Description
NVIDIA is looking for a Senior Cloud Infrastructure/DevOps Solutions Architect to join its NVIDIA Infrastructure Specialist Team. The successful candidate will be responsible for developing and maintaining continuous integration and delivery pipelines, deploying monitoring solutions for servers, networks, and storage, and performing troubleshooting from bare metal to application level.
The ideal candidate will have a strong background in computer science, data science, electrical/computer engineering, physics, mathematics, or other engineering fields, with at least 8 years of work or research experience in networking fundamentals, TCP/IP stack, and data center architecture. They will also have experience with large-scale HPC/AI clusters, cloud computing platforms, job scheduling workloads, and orchestration technologies.
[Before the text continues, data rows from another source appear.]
Lemma assoc_get_set_ne k k' a l :
  k ≠ k' → assoc_get k' (assoc_set k a l) = assoc_get k' l.
Proof.
  intros Hne. induction l as [|[k0 a0] l IH]; simpl.
  - rewrite decide_False; [done | congruence].
  - destruct (decide (k = k0)) as [->|Hk]; simpl.
    + rewrite !decide_False; [done | congruence | congruence].
    + destruct (decide (k' = k0)); [done | apply IH].
Qed.

Lemma assoc_get_set k k' a l :
  assoc_get k' (assoc_set k a l)
  = if decide (k = k') then Some a else assoc_get k' l.
Proof.
  destruct (decide (k = k')) as [->|Hne].
  - apply assoc_get_set_eq.
  - by apply assoc_get_set_ne.
Qed.

Lemma assoc_get_delete_eq k l : assoc_get k (assoc_delete k l) = None.
Proof.
  induction l as [|[k' a'] l IH]; simpl; [done|].
  destruct (decide (k = k')) as [->|Hne]; simpl; [done|].
  by rewrite decide_False.
Qed.

Lemma assoc_get_delete_ne k k' l :
  k ≠ k' → assoc_get k' (assoc_delete k l) = assoc_get k' l.
Proof.
  intros Hne. induction l as [|[k0 a0] l IH]; simpl; [done|].
  destruct (decide (k = k0)) as [->|Hk]; simpl.
  - rewrite decide_False; [apply IH | congruence].
  - destruct (decide (k' = k0)); [done | apply IH].
Qed.

Lemma assoc_get_elem_of k a l : assoc_get k l = Some a → (k, a) ∈ l.
Proof.
  induction l as [|[k' a'] l IH]; simpl; [done|].
  destruct (decide (k = k')) as [->|Hne].
  - intros [= ->]. apply elem_of_cons. by left.
  - intros Hl. apply elem_of_cons. right. by apply IH.
Qed.

Lemma assoc_get_None k l : assoc_get k l = None → k ∉ l.*1.
Proof.
  induction l as [|[k' a'] l IH]; simpl.
  - intros _. apply not_elem_of_nil.
  - destruct (decide (k = k')) as [->|Hne]; [done|].
    intros Hl. apply not_elem_of_cons. split; [done | by apply IH].
Qed.

Lemma assoc_get_NoDup k a l :
  NoDup l.*1 → (k, a) ∈ l → assoc_get k l = Some a.
Proof.
  induction l as [|[k' a'] l IH]; simpl.
  - intros _ Hin. by apply elem_of_nil in Hin.
  - intros Hnd Hin. apply NoDup_cons in Hnd as [Hk' Hnd].
    apply elem_of_cons in Hin as [[= -> ->]|Hin].
    + by rewrite decide_True.
    + destruct (decide (k = k')) as [->|Hne]; [|by apply IH].
      exfalso. apply Hk'. apply list_elem_of_fmap. by exists (k', a).
Qed.

Lemma elem_of_assoc_set k a l e :
  e ∈ assoc_set k a l → e = (k, a) ∨ e ∈ l.
Proof.
  induction l as [|[k' a'] l IH]; simpl.
  - intros Hin. apply list_elem_of_singleton in Hin. by left.
  - destruct (decide (k = k')) as [->|Hne]; intros Hin;
      apply elem_of_cons in Hin as [->|Hin]; auto.
    + right. apply elem_of_cons. by right.
    + right. apply elem_of_cons. by left.
    + destruct (IH Hin) as [->|Hl]; [by left|].
      right. apply elem_of_cons. by right.
Qed.

Lemma elem_of_assoc_delete k l e :
  e ∈ assoc_delete k l → e ∈ l ∧ e.1 ≠ k.
Proof.
  induction l as [|[k' a'] l IH]; simpl.
  - intros Hin. by apply elem_of_nil in Hin.
  - destruct (decide (k = k')) as [->|Hne]; intros Hin.
    + destruct (IH Hin) as [Hl Hk]. split; [|done].
      apply elem_of_cons. by right.
    + apply elem_of_cons in Hin as [->|Hin].
      * split; [apply elem_of_cons; by left | simpl; congruence].
      * destruct (IH Hin) as [Hl Hk]. split; [|done].
        apply elem_of_cons. by right.
Qed.
End AssocFacts.

(** ** What a connection receives *)

Lemma occurrences_not_elem p l : p ∉ l → occurrences p l = 0.
Proof.
  unfold occurrences. induction l as [|q l IH]; [done|].
  intros Hp. apply not_elem_of_cons in Hp as [Hne Hp].
  rewrite filter_cons_False by congruence. by apply IH.
Qed.

Lemma occurrences_NoDup p l : NoDup l → p ∈ l → occurrences p l = 1.
Proof.
  induction l as [|q l IH]; intros Hnd Hp; [by apply elem_of_nil in Hp|].
  apply NoDup_cons in Hnd as [Hq Hnd].
  destruct (decide (q = p)) as [->|Hqp].
  - unfold occurrences. rewrite filter_cons_True by done. simpl.
    f_equal. by apply occurrences_not_elem.
  - unfold occurrences. rewrite filter_cons_False by done.
    apply elem_of_cons in Hp as [->|Hp]; [done|]. by apply IH.
Qed.

Lemma received_nil p : received p [] = [].
Proof. done. Qed.

Lemma received_app p out1 out2 :
  received p (out1 ++ out2) = received p out1 ++ received p out2.
Proof. unfold received. by rewrite filter_app, fmap_app. Qed.

Lemma received_send isOpen p q pl :
  received p (send isOpen q pl)
  = if decide (q = p) then if isOpen q then [pl] else [] else [].
Proof.
  unfold received, send. destruct (isOpen q); simpl.
  - rewrite filter_cons, filter_nil. simpl. by destruct (decide (q = p)).
  - by destruct (decide (q = p)).
Qed.

Lemma received_send_others isOpen w p pl l :
  received p (send_others isOpen w pl l)
  = if decide (p = w) then []
    else if isOpen p then replicate (occurrences p l) pl else [].
Proof.
  unfold send_others, occurrences. induction l as [|q l IH]; simpl.
  - rewrite received_nil. destruct (decide (p = w)); [done|].
    by destruct (isOpen p).
  - rewrite received_app, IH, filter_cons. clear IH.
    destruct (decide (q = w)) as [->|Hqw].
    + rewrite received_nil. simpl.
      destruct (decide (p = w)) as [->|Hpw]; [done|].
      by rewrite decide_False by congruence.
    + rewrite received_send.
      destruct (decide (q = p)) as [->|Hqp].
      * destruct (decide (p = w)); [done|]. by destruct (isOpen p).
      * done.
Qed.

Lemma elem_of_send_others isOpen w pl l q pl' :
  (q, pl') ∈ send_others isOpen w pl l →
  pl' = pl ∧ q ≠ w ∧ q ∈ l ∧ isOpen q = true.
Proof.
  unfold send_others. intros Hin.
  apply list_elem_of_In, in_flat_map in Hin as (x & Hx & Hin).
  apply list_elem_of_In in Hx.
  destruct (decide (x = w)) as [->|Hne]; [by destruct Hin|].
  unfold send in Hin. destruct (isOpen x) eqn:Hopen; [|by destruct Hin].
  destruct Hin as [[= <- <-]|[]]. done.
Qed.

Lemma push_lobby_payload isOpen pl cs q pl' :
  (q, pl') ∈ push_lobby isOpen pl cs → pl' = pl.
Proof.
  induction cs as [|[w c] cs IH]; simpl.
  - intros Hin. by apply elem_of_nil in Hin.
  - intros Hin. apply elem_of_app in Hin as [Hin|Hin]; [|by apply IH].
    destruct (is_lobby c && isOpen w).
    + apply list_elem_of_singleton in Hin. congruence.
    + by apply elem_of_nil in Hin.
Qed.

(** A lobby broadcast carries [lobby_update] messages only. *)
Lemma broadcastLobby_payload isOpen cs g out q pl :
  broadcastLobby isOpen cs g = Some out → (q, pl) ∈ out →
  ∃ l, pl = LobbyUpdate l.
Proof.
  unfold broadcastLobby. destruct (lobbyList g cs) as [l|]; simpl; [|done].
  intros [= <-] Hin. exists l. by eapply push_lobby_payload.
Qed.

Lemma is_type_eq m t t' : type m = JStr t → is_type m t' = String.eqb t t'.
Proof. unfold is_type. by intros ->. Qed.

(** ** Concrete runs *)

Lemma two_connected_reachable : Server.reachable two_connected.
Proof.
  unfold Server.reachable.
  eapply rtc_l; [apply (Server.step_connect _ 1 alice_id); reflexivity|].
  eapply rtc_l; [apply (Server.step_connect _ 2 bob_id); reflexivity|].
  apply rtc_refl.
Qed.

Lemma in_game_reachable : Server.reachable in_game.
Proof.
  eapply rtc_r; [apply two_connected_reachable|].
  eapply (Server.step_message _ all_open room_id true 2
            (Json (accept_msg alice_id))); [by eexists | reflexivity|].
  reflexivity.
Qed.

Lemma watched_reachable : Server.reachable watched.
Proof.
  eapply rtc_r; [apply in_game_reachable|].
  change watched with (on_connection 3 carol_id in_game).
  apply Server.step_connect; reflexivity.
Qed.

Lemma survivor_reachable : Server.reachable survivor.
Proof.
  eapply rtc_r; [apply in_game_reachable|].
  eapply (Server.step_close _ all_open 1); [by eexists|]. reflexivity.
Qed.


(** The scenario of the specification: Alice and Bob log in, Alice
    challenges Bob, Bob accepts, Alice moves, Alice disconnects. *)
Example lobby_scenario :
  ∃ s1 s2 s3 s4 out1 out2,
    Server.on_message all_open room_id true 1 (Json (login_msg "Alice"))
      two_connected = Done s1 out1
    ∧ received 1 out1
      = [LoginSuccess alice_id;
         LobbyUpdate
           [LobbyEntry alice_id (JStr "Alice") (JStr "w_k") (Some (Stats 0 0))]]
    ∧ Server.on_message all_open room_id true 2 (Json (login_msg "Bob")) s1
      = Done s2 out2
    ∧ received 1 out2
      = [LobbyUpdate
           [LobbyEntry alice_id (JStr "Alice") (JStr "w_k") (Some (Stats 0 0));
            LobbyEntry bob_id (JStr "Bob") (JStr "w_k") (Some (Stats 0 0))]]
    ∧ received 2 out2 = LoginSuccess bob_id :: received 1 out2
    ∧ Server.on_message all_open room_id true 1
        (Json (request_msg bob_id)) s2
      = Done s2 [(2, ChallengeReceived alice_id (JStr "Alice"))]
    ∧ Server.on_message all_open room_id true 2
        (Json (accept_msg alice_id)) s2
      = Done s3 [(2, GameStart (JStr room_id) White (JStr "Alice"));
                 (1, GameStart (JStr room_id) Black (JStr "Bob"))]
    ∧ Server.on_message all_open room_id true 1
        (Json (move_msg room_id "e2e4")) s3
      = Done s3 [(2, Move (JStr "e2e4"))]
    ∧ Server.on_close all_open 1 s3 = Done s4 [(2, OpponentDisconnected)]
    ∧ status_of 2 s4 = Some Playing.
Proof.
  eexists _, _, _, _, _, _.
  split; [reflexivity|]. split; [reflexivity|].
  split; [reflexivity|]. split; [reflexivity|]. split; [reflexivity|].
  split; [reflexivity|]. split; [reflexivity|]. split; [reflexivity|].
  split; reflexivity.
Qed.

(** ** The move relay *)













(** ** Frames with missing fields *)

(** C4.  A frame that is not JSON is dropped without a reply, but a
    [login] without a [name] and the frame [null] make the handler throw
    whatever the state, and so does a [move] whose [roomId] is
    ["constructor"]. *)
Theorem login_without_name_throws isOpen uuid coin (w : ws) (s : State) :
  Server.on_message isOpen uuid coin w BadJson s = Done s []
  ∧ Server.on_message isOpen uuid coin w (Json (only_type "login")) s
    = Uncaught
  ∧ Server.on_message isOpen uuid coin w JsonNull s = Uncaught
  ∧ Server.on_message isOpen uuid coin w
      (Json (move_msg "constructor" "e2e4")) in_game = Uncaught.
Proof. done. Qed.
Key responsibilities include:
- Developing and maintaining continuous integration and delivery pipelines
- Deploying monitoring solutions for servers, networks, and storage
- Performing troubleshooting from bare metal to application level
- Developing, re-defining, and documenting standard methodologies to share with internal teams
The successful candidate will be a technical resource who can work on a dynamic customer-focused team, requiring excellent interpersonal skills. They will interact with customers, partners, and internal teams to analyze, define, and implement large-scale networking projects.
To stand out from the crowd, the ideal candidate will have knowledge of CPU and/or GPU architecture, Kubernetes, container-related microservice technologies, experience with GPU-focused hardware/software, and background with RDMA (InfiniBand or RoCE) fabrics.